What the task asks:
When the line with "(* ===== verification/Bag.v ===== *)" appears below, start repeating lines exactly, and keep going through the line with "B := push_loop bag_try_push."; add nothing outside that span.

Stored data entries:
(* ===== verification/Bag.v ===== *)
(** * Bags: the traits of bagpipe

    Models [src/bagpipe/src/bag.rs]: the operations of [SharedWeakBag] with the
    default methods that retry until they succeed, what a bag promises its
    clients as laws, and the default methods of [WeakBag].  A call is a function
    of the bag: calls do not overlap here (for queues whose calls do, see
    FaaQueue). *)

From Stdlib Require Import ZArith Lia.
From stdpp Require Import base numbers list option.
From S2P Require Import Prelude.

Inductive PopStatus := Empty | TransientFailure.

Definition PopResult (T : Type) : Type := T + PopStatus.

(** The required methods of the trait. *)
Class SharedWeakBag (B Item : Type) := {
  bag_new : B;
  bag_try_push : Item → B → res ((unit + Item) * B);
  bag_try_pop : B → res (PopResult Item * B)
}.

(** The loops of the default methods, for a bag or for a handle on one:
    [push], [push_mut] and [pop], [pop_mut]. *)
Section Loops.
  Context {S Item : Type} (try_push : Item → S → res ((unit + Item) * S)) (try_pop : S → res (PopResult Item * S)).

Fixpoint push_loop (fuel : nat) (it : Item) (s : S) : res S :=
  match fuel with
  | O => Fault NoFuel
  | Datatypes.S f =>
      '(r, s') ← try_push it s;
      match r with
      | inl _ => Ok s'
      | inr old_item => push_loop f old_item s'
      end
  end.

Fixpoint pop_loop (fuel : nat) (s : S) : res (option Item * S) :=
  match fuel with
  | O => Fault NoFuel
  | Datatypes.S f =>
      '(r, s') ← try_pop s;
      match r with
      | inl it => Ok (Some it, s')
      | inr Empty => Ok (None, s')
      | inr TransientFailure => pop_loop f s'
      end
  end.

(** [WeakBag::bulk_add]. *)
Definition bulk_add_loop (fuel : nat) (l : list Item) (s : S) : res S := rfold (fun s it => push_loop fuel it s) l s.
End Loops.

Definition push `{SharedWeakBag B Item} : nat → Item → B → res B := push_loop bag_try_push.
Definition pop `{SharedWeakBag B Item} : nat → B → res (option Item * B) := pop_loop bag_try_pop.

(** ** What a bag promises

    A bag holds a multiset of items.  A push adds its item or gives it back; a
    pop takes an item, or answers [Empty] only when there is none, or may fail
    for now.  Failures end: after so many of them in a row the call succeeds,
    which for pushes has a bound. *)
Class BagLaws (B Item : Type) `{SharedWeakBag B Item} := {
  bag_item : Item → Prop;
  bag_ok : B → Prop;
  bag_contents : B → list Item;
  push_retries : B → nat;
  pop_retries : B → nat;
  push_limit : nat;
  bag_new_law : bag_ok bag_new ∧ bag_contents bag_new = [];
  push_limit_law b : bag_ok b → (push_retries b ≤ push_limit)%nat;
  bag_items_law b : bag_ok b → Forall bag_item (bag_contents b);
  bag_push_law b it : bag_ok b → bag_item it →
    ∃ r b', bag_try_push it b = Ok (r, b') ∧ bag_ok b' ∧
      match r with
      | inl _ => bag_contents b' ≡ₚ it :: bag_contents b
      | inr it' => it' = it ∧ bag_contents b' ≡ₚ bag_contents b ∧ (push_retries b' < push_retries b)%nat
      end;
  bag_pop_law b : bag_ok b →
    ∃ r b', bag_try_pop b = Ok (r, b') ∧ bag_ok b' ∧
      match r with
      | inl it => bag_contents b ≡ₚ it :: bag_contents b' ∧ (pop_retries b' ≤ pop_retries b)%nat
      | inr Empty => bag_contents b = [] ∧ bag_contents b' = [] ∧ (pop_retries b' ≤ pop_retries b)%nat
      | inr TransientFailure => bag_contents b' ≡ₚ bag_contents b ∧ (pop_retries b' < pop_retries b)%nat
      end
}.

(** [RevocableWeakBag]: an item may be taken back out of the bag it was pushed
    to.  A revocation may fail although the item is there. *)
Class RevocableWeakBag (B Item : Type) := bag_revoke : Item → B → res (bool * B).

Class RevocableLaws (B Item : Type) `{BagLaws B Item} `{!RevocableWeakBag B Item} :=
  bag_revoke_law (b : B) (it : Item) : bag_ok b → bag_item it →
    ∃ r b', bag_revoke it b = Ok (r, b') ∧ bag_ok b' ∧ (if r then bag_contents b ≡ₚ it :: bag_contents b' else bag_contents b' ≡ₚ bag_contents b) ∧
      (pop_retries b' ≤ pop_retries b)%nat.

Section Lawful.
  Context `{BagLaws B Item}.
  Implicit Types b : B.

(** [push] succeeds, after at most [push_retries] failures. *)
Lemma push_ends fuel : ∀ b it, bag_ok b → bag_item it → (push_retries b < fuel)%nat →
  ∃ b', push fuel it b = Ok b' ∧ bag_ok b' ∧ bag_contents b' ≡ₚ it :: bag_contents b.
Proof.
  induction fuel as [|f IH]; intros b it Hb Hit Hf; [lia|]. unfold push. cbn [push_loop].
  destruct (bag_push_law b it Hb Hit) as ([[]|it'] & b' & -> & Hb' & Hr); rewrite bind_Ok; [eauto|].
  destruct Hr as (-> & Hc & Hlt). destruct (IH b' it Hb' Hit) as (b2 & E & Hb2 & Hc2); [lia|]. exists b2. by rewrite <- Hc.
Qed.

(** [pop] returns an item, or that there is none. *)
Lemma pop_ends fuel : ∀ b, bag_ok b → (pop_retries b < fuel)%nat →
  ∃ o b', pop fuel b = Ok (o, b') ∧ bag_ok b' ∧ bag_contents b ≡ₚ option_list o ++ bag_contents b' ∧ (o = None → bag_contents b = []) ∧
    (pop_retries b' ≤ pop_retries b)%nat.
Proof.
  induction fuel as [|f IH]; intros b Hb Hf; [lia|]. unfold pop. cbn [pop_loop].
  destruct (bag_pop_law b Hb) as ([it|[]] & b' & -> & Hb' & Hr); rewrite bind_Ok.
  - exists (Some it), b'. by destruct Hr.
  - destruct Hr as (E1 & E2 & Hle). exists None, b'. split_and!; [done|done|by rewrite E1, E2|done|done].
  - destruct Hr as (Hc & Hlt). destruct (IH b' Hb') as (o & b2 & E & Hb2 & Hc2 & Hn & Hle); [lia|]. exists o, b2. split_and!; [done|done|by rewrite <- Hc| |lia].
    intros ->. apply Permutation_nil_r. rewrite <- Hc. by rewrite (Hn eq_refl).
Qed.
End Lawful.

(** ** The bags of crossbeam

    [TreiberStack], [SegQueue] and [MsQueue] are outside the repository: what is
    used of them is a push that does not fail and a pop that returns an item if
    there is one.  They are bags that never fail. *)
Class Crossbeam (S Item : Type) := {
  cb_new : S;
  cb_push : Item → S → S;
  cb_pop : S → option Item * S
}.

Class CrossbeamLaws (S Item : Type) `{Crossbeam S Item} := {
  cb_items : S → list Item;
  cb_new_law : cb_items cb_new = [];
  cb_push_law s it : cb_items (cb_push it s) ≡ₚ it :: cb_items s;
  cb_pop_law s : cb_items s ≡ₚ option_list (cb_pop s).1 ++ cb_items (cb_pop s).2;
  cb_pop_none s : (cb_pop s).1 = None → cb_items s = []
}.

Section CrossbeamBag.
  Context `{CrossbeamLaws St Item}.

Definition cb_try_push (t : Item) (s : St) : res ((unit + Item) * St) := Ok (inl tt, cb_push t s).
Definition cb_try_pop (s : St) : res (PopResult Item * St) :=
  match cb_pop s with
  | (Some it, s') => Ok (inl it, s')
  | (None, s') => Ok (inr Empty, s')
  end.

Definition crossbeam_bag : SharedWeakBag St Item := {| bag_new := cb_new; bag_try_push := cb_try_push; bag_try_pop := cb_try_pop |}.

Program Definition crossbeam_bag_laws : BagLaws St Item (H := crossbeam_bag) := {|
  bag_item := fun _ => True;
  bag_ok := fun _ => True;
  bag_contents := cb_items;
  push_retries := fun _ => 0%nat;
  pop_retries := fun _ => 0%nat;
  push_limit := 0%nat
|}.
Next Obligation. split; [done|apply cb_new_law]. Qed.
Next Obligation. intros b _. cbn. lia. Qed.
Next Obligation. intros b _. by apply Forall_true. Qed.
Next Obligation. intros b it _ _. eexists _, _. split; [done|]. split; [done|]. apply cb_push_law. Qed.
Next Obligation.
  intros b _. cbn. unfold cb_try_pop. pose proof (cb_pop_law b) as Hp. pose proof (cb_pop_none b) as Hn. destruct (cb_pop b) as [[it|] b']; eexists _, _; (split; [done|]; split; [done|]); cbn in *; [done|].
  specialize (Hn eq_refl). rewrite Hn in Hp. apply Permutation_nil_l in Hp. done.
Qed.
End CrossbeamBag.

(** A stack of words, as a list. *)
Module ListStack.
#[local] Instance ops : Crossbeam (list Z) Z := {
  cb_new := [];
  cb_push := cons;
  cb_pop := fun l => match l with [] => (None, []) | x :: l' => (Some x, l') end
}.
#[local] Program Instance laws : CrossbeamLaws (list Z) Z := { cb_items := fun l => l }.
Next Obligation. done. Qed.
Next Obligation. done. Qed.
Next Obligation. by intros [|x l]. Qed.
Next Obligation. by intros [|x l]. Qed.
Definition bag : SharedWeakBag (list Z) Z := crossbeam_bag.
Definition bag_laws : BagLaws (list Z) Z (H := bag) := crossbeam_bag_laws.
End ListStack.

---

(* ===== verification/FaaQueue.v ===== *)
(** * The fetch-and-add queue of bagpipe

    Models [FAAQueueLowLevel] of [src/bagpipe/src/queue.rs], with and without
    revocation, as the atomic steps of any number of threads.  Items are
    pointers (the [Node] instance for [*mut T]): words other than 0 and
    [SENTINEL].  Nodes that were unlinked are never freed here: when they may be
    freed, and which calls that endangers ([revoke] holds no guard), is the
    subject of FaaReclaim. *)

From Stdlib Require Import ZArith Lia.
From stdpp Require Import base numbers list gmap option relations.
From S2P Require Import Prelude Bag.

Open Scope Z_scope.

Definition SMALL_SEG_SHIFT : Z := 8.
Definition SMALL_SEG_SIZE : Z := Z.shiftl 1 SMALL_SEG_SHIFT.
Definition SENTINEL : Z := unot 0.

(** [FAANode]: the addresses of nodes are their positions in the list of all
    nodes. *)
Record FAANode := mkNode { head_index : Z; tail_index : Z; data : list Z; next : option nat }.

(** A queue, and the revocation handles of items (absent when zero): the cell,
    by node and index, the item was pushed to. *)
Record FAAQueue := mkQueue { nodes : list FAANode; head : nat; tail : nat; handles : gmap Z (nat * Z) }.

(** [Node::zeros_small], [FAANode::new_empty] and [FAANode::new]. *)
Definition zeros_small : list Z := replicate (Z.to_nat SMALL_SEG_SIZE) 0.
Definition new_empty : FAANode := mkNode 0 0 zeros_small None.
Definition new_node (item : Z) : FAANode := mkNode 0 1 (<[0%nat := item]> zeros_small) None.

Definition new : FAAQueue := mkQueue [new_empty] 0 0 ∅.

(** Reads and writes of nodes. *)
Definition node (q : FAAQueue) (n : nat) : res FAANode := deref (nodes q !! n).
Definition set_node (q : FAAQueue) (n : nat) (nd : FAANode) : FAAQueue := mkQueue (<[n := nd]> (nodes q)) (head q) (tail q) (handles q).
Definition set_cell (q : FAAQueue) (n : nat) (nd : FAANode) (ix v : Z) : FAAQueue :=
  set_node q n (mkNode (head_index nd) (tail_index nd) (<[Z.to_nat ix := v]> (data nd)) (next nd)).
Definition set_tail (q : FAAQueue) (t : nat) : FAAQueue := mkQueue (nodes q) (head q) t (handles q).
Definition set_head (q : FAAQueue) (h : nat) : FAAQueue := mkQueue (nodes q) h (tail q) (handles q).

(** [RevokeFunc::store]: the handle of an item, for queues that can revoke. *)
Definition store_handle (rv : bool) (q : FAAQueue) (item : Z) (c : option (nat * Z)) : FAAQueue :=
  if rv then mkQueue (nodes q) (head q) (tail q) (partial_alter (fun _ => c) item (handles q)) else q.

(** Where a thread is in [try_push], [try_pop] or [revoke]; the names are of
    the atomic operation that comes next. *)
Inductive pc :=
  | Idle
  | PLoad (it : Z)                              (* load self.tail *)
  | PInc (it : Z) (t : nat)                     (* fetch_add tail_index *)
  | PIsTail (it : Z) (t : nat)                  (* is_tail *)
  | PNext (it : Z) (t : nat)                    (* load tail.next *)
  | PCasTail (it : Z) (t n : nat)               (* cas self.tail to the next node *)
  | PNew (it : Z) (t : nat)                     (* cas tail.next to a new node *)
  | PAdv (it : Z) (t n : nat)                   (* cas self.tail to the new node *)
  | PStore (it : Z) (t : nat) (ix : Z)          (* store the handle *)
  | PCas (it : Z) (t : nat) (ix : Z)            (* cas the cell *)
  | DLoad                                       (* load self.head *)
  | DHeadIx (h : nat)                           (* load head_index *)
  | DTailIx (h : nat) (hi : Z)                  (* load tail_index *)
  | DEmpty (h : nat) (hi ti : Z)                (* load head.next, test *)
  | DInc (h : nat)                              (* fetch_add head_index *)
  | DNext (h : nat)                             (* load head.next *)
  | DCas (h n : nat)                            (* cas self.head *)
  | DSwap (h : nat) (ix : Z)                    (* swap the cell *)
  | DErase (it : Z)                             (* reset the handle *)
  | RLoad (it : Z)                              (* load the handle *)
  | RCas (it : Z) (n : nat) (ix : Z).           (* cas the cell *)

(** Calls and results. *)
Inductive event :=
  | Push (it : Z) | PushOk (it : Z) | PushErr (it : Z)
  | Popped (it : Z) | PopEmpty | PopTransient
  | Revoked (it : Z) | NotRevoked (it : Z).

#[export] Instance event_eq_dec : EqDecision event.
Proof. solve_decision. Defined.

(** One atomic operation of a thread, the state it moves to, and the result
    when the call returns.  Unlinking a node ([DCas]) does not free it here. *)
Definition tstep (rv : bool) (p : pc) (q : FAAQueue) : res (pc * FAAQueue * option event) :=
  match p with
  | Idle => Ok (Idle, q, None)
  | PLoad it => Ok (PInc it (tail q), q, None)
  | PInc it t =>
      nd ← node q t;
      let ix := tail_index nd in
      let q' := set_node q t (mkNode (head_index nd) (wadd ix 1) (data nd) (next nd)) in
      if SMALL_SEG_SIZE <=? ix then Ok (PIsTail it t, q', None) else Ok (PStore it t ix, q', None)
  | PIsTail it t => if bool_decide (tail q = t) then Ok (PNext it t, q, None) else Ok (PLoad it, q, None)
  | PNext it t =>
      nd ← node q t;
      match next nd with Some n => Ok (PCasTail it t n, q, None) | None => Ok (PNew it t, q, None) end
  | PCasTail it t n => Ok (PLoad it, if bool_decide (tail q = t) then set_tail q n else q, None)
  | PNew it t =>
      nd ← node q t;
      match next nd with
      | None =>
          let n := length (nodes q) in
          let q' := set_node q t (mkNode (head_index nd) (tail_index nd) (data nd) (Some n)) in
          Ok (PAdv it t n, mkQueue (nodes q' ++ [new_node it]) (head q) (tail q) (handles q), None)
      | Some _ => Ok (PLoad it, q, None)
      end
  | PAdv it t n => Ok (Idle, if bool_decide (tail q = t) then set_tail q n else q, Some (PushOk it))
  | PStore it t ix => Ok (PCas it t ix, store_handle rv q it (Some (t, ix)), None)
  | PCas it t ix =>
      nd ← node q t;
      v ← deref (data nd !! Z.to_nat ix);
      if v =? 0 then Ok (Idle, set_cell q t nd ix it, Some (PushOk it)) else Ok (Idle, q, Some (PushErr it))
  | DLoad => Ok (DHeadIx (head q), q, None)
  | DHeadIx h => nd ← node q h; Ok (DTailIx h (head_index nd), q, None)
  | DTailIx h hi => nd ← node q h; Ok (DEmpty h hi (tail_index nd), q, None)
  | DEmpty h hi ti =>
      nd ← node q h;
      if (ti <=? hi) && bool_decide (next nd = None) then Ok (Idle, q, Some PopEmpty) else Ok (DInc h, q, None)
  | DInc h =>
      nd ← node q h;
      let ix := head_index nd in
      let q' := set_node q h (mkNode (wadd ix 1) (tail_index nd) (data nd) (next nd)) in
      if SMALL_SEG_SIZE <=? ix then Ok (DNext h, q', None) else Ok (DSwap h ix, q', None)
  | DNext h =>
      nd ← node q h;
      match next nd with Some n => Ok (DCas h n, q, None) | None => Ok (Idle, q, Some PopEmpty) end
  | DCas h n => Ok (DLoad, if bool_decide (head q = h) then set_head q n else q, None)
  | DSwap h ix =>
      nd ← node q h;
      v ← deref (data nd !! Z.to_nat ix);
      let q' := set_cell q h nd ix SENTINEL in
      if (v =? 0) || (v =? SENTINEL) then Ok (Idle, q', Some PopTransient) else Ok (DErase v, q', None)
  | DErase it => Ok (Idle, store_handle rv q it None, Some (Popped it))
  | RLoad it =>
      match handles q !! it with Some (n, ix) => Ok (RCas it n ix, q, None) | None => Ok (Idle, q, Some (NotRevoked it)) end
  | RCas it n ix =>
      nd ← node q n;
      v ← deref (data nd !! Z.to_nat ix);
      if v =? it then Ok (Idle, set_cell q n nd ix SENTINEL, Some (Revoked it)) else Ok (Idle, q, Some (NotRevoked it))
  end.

Reply:
(* ===== verification/Bag.v ===== *)
(** * Bags: the traits of bagpipe

    Models [src/bagpipe/src/bag.rs]: the operations of [SharedWeakBag] with the
    default methods that retry until they succeed, what a bag promises its
    clients as laws, and the default methods of [WeakBag].  A call is a function
    of the bag: calls do not overlap here (for queues whose calls do, see
    FaaQueue). *)

From Stdlib Require Import ZArith Lia.
From stdpp Require Import base numbers list option.
From S2P Require Import Prelude.

Inductive PopStatus := Empty | TransientFailure.

Definition PopResult (T : Type) : Type := T + PopStatus.

(** The required methods of the trait. *)
Class SharedWeakBag (B Item : Type) := {
  bag_new : B;
  bag_try_push : Item → B → res ((unit + Item) * B);
  bag_try_pop : B → res (PopResult Item * B)
}.

(** The loops of the default methods, for a bag or for a handle on one:
    [push], [push_mut] and [pop], [pop_mut]. *)
Section Loops.
  Context {S Item : Type} (try_push : Item → S → res ((unit + Item) * S)) (try_pop : S → res (PopResult Item * S)).

Fixpoint push_loop (fuel : nat) (it : Item) (s : S) : res S :=
  match fuel with
  | O => Fault NoFuel
  | Datatypes.S f =>
      '(r, s') ← try_push it s;
      match r with
      | inl _ => Ok s'
      | inr old_item => push_loop f old_item s'
      end
  end.

Fixpoint pop_loop (fuel : nat) (s : S) : res (option Item * S) :=
  match fuel with
  | O => Fault NoFuel
  | Datatypes.S f =>
      '(r, s') ← try_pop s;
      match r with
      | inl it => Ok (Some it, s')
      | inr Empty => Ok (None, s')
      | inr TransientFailure => pop_loop f s'
      end
  end.

(** [WeakBag::bulk_add]. *)
Definition bulk_add_loop (fuel : nat) (l : list Item) (s : S) : res S := rfold (fun s it => push_loop fuel it s) l s.
End Loops.

Definition push `{SharedWeakBag B Item} : nat → Item → B → res B := push_loop bag_try_push.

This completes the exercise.